DATA FOR PROCESSING below:

(* ===== verification/SystemMain.v ===== *)
(** * The whole service: main theorems

    From the bytes that clients send to the replies that they get, over every
    interleaving of the event loop, the tasks and the queries. *)

From S2P Require Import Prelude HashMap KeyIndex HashMapSpec SharedPtr Database DatabaseSpec QueryExecutor QueryConcurrent QueryRef QueryLinear QueryLinearSpec QueryProgress.
From S2P Require Import TCPServer TCPServerSpec System SystemSpec.

Section Main.
Context (hashZ : Z → N) (hashS : string → N).
#[local] Instance sysZ : KeyIndex Z nat (HashMap Z nat) := HashMap_index hashZ.
#[local] Instance sysZ_laws : KeyIndexLaws Z nat (HashMap Z nat) := HashMap_index_laws hashZ.
#[local] Instance sysS : KeyIndex string SharedPtr (HashMap string SharedPtr) := HashMap_index hashS.
#[local] Instance sysS_laws : KeyIndexLaws string SharedPtr (HashMap string SharedPtr) := HashMap_index_laws hashS.
Abbreviation Y := (system (HashMap Z nat) (HashMap string SharedPtr)).

(** C1: Every client gets the right answers.  However the bytes of any number of
    clients arrive, and however the event loop, the tasks and the queries
    interleave: there is one order of all queries, each once, in which running
    them one after the other on plain sorted lists gives every reply that was
    written.  Every client's queries are in that order as it sent them, and are
    the queries that its bytes spell, from the first on and without a gap unless
    a reply could not be written. *)
Theorem clients_see_one_order (y : Y) :
  rtc ystep newSystem y →
  ∃ lin, linearizes (w_hist (y_world y)) lin ∧
    ∀ c k, conns (y_server y) !! c = Some k →
      asEntry <$> logOf (y_log y) c `sublist_of` lin ∧
      a_query <$> logOf (y_log y) c `sublist_of` queries_of (received k) ∧
      (unwritten k = false → a_query <$> logOf (y_log y) c `prefix_of` queries_of (received k)).
Proof.
  intros Hr%yreach_new. pose proof (yinv_reachable _ Hr) as H. destruct (reachable_halves _ Hr) as [Hs%sinv_reachable Hw].
  destruct (world_linearizes _ Hw) as (lin & Hl & _). exists lin. split; [done|]. intros c k Hk.
  split; [by apply answered_order|]. rewrite (yi_executed _ H _ _ Hk).
  pose proof (ci_data _ _ _ _ (si_conn _ Hs _ _ Hk)) as Hd. destruct (cd_prefix _ Hd) as [more Hm]. rewrite Hm. split.
  - etrans; [|by apply sublist_inserts_r, (cd_order _ Hd)]. by apply sublist_inserts_r.
  - intros Hu. destruct (cd_exact _ Hd Hu) as [<- _]. rewrite <- (assoc_L (++)). by apply prefix_app_r.
Qed.
End Main.

(** ** Witnesses *)
Definition length_hash (s : string) : N := N.of_nat (String.length s).
#[local] Instance lengthZ : KeyIndex Z nat (HashMap Z nat) := HashMap_index Z.to_N.
#[local] Instance lengthZ_laws : KeyIndexLaws Z nat (HashMap Z nat) := HashMap_index_laws Z.to_N.
#[local] Instance lengthS : KeyIndex string SharedPtr (HashMap string SharedPtr) := HashMap_index length_hash.
#[local] Instance lengthS_laws : KeyIndexLaws string SharedPtr (HashMap string SharedPtr) := HashMap_index_laws length_hash.

Ltac ynext t :=
  eapply rtc_l; [t; try vm_each|];
  match goal with |- rtc ?R ?a ?b => let a' := eval vm_compute in a in change (rtc R a' b) end.
Ltac lnext t := ynext ltac:(left; apply y_loop; t).
Ltac tnext t := ynext ltac:(right; eexists; apply y_task; t).
Ltac cnext c q := ynext ltac:(right; eexists; eapply (y_call c _ 0 q); [| | |apply (q_call q)|]).
Ltac wnext t := ynext ltac:(right; eexists; eapply y_query; [t|]).
Ltac rnext c id := ynext ltac:(right; eexists; eapply (y_reply c _ true); [|eapply (s_reply _ _ _ 0)|eapply (q_return id)|]).

Definition lines (ls : list string) : string := foldr (λ l s, l +:+ String newlineChar s) "" ls.
Definition createT : string := "CREATE TABLE t (id INT)".
Definition insertT : string := "INSERT INTO t (id) VALUES (7)".
Definition dropT : string := "DROP TABLE t".

(** Two clients: one creates a table and inserts into it, the other drops the
    table while the INSERT holds it. *)
Lemma demo_service :
  ∃ (y : system (HashMap Z nat) (HashMap string SharedPtr)) k,
    rtc ystep newSystem y ∧ conns (y_server y) !! 0 = Some k ∧ unwritten k = false ∧
    logOf (y_log y) 0 = [mkAnswered 0 createT "OK"; mkAnswered 1 insertT "OK"] ∧
    logOf (y_log y) 1 = [mkAnswered 2 dropT "OK"].
Proof.
  eexists _, _. split.
  { lnext ltac:(apply (s_accept 7 0)). lnext ltac:(apply (s_accept 8 1)).
    lnext ltac:(eapply (s_read 7 0 _ (lines [createT; insertT]) false)).
    do 3 lnext ltac:(eapply s_pass). lnext ltac:(eapply s_after). lnext ltac:(apply s_keep).
    tnext ltac:(eapply (s_start 0 _ 0)). tnext ltac:(eapply (s_take 0 _ _ 0)).
    cnext 0 createT. wnext ltac:(eapply (q_whole 0)). rnext 0 0. tnext ltac:(eapply (s_take 0 _ _ 0)).
    cnext 0 insertT. wnext ltac:(eapply (q_get 1)).
    lnext ltac:(eapply (s_read 8 1 _ (lines [dropT]) false)).
    do 2 lnext ltac:(eapply s_pass). lnext ltac:(eapply s_after). lnext ltac:(apply s_keep).
    tnext ltac:(eapply (s_start 1 _ 0)). tnext ltac:(eapply (s_take 1 _ _ 0)).
    cnext 1 dropT. wnext ltac:(eapply (q_whole 2)). rnext 1 2.
    wnext ltac:(eapply (q_body 1)). wnext ltac:(eapply (q_leave 1)). rnext 0 1. apply rtc_refl. }
  by vm_compute.
Qed.

Lemma clients_see_one_order_witness :
  ∃ (y : system (HashMap Z nat) (HashMap string SharedPtr)) lin,
    linearizes (w_hist (y_world y)) lin ∧ [mkEntry 0 createT "OK"; mkEntry 1 insertT "OK"] `sublist_of` lin.
Proof.
  destruct demo_service as (y & k & Hr & Hk & Hu & H0 & H1).
  destruct (clients_see_one_order Z.to_N length_hash y Hr) as (lin & Hl & Hc). exists y, lin. split; [done|].
  specialize (Hc 0 k Hk) as [Hs _]. by rewrite H0 in Hs.
Defined.
(* ===== verification/Service.v ===== *)
(** * The service on its thread pool (src/network/tcp_server.cpp with src/concurrency/thread_pool.cpp)

    A connection's task is a task of the pool: [handleReadable] submits it, a
    worker takes it from the queue and comes back from it.  So the service is
    the server and its queries (System) and the pool (ThreadPool) side by side,
    where these steps are steps of both.  The destructor of the server runs on
    the thread of the loop after [run] has returned: it shuts the pool down and
    then closes what is open. *)

From S2P Require Import Prelude KeyIndex SharedPtr ThreadPool TCPServer QueryExecutor QueryConcurrent QueryLinear System.

Section Service.
Context {Ix Dx : Type} `{!KeyIndex Z nat Ix} `{!KeyIndex string SharedPtr Dx}.

Record service := mkService {
  z_system : system Ix Dx;
  z_pool : psys nat;      (* its tasks: the connections they are for *)
  z_closed : bool;        (* the destructor has returned *)
}.

Definition serviceOn (w : qworld Ix Dx) (threadCount : nat) : service := mkService (systemOn w) (newPsys threadCount) false.
Definition newService (threadCount : nat) : service := serviceOn newWorld threadCount.

(** [if (shouldDispatch) pool_->submit(...)]: whose task the next step of the loop submits. *)
Definition submits (p : lphase) : option nat := if p is LAfter c _ true _ then Some c else None.

(** What the pool does between tasks: notifications, waits, exits and the shutdown. *)
Definition betweenTasks (p p' : psys nat) : Prop :=
  submitted p' = submitted p ∧ started p' = started p ∧ finished p' = finished p.

(** A worker's wait ends without a notification. *)
Definition spurious (p p' : psys nat) : Prop :=
  ∃ i, workers p !! i = Some WAsleep ∧
    p' = mkPsys (shared p) (<[i:=WCheck]> (workers p)) (notifies p) (dtor p) (submitted p) (started p) (finished p).

(** The destructor of the pool begins. *)
Definition stops (p p' : psys nat) : Prop := dtor p = DIdle ∧ dtor p' ≠ DIdle.

(** [~TCPServer], behind the [pool_.reset()]. *)
Definition closeAfter (y : system Ix Dx) : system Ix Dx :=
  mkSystem (destroyServer (y_server y)) (y_world y) (y_calls y) (y_log y).

(** What comes from outside: clients connect and send, a wait ends by itself, and
    the server is destroyed after [run] has returned. *)
Inductive zenv : service → service → Prop :=
  | z_client y y' p :
      yloop y y' → dtor p = DIdle → phase (y_server y) = LIdle →
      zenv (mkService y p false) (mkService y' p false)
  | z_spurious y p p' :
      pstep p p' → spurious p p' → zenv (mkService y p false) (mkService y p' false)
  | z_destroy y p p' :
      pstep p p' → stops p p' → phase (y_server y) = LIdle →
      zenv (mkService y p false) (mkService y p' false).

(** What the threads of the service do. *)
Inductive zrun : service → service → Prop :=
  | z_loop y y' p :
      yloop y y' → dtor p = DIdle → phase (y_server y) ≠ LIdle → submits (phase (y_server y)) = None →
      zrun (mkService y p false) (mkService y' p false)
  | z_submit c y y' p p' :
      yloop y y' → dtor p = DIdle → submits (phase (y_server y)) = Some c →
      pstep p p' → submitted p' = submitted p ++ [c] →
      zrun (mkService y p false) (mkService y' p' false)
  | z_start c y y' p p' :
      ywork (YStart c) y y' → pstep p p' → started p' = started p ++ [c] →
      zrun (mkService y p false) (mkService y' p' false)
  | z_in c y y' p :
      ywork (YIn c) y y' → c ∈ running (workers p) →
      zrun (mkService y p false) (mkService y' p false)
  | z_query y y' p :
      ywork YQuery y y' → zrun (mkService y p false) (mkService y' p false)
  | z_end c y y' p p' :
      ywork (YEnd c) y y' → pstep p p' → finished p' = finished p ++ [c] →
      zrun (mkService y p false) (mkService y' p' false)
  | z_between y p p' :
      pstep p p' → betweenTasks p p' → ¬ spurious p p' → ¬ stops p p' →
      zrun (mkService y p false) (mkService y p' false)
  | z_close y p :
      dtor p = DDone → zrun (mkService y p false) (mkService (closeAfter y) p true).

Definition zstep (z z' : service) : Prop := zenv z z' ∨ zrun z z'.
End Service.

Arguments service : clear implicits.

End of DATA FOR PROCESSING.

▸ **WORK INSTRUCTIONS**
Begin at the top of the listing above and set down each line exactly. Stop after the line that contains "lin, linearizes (w_hist (y_world y)) lin ∧".

▸ **EXPECTED OUTPUT**
(* ===== verification/SystemMain.v ===== *)
(** * The whole service: main theorems

    From the bytes that clients send to the replies that they get, over every
    interleaving of the event loop, the tasks and the queries. *)

From S2P Require Import Prelude HashMap KeyIndex HashMapSpec SharedPtr Database DatabaseSpec QueryExecutor QueryConcurrent QueryRef QueryLinear QueryLinearSpec QueryProgress.
From S2P Require Import TCPServer TCPServerSpec System SystemSpec.

Section Main.
Context (hashZ : Z → N) (hashS : string → N).
#[local] Instance sysZ : KeyIndex Z nat (HashMap Z nat) := HashMap_index hashZ.
#[local] Instance sysZ_laws : KeyIndexLaws Z nat (HashMap Z nat) := HashMap_index_laws hashZ.
#[local] Instance sysS : KeyIndex string SharedPtr (HashMap string SharedPtr) := HashMap_index hashS.
#[local] Instance sysS_laws : KeyIndexLaws string SharedPtr (HashMap string SharedPtr) := HashMap_index_laws hashS.
Abbreviation Y := (system (HashMap Z nat) (HashMap string SharedPtr)).

(** C1: Every client gets the right answers.  However the bytes of any number of
    clients arrive, and however the event loop, the tasks and the queries
    interleave: there is one order of all queries, each once, in which running
    them one after the other on plain sorted lists gives every reply that was
    written.  Every client's queries are in that order as it sent them, and are
    the queries that its bytes spell, from the first on and without a gap unless
    a reply could not be written. *)
Theorem clients_see_one_order (y : Y) :
  rtc ystep newSystem y →
  ∃ lin, linearizes (w_hist (y_world y)) lin ∧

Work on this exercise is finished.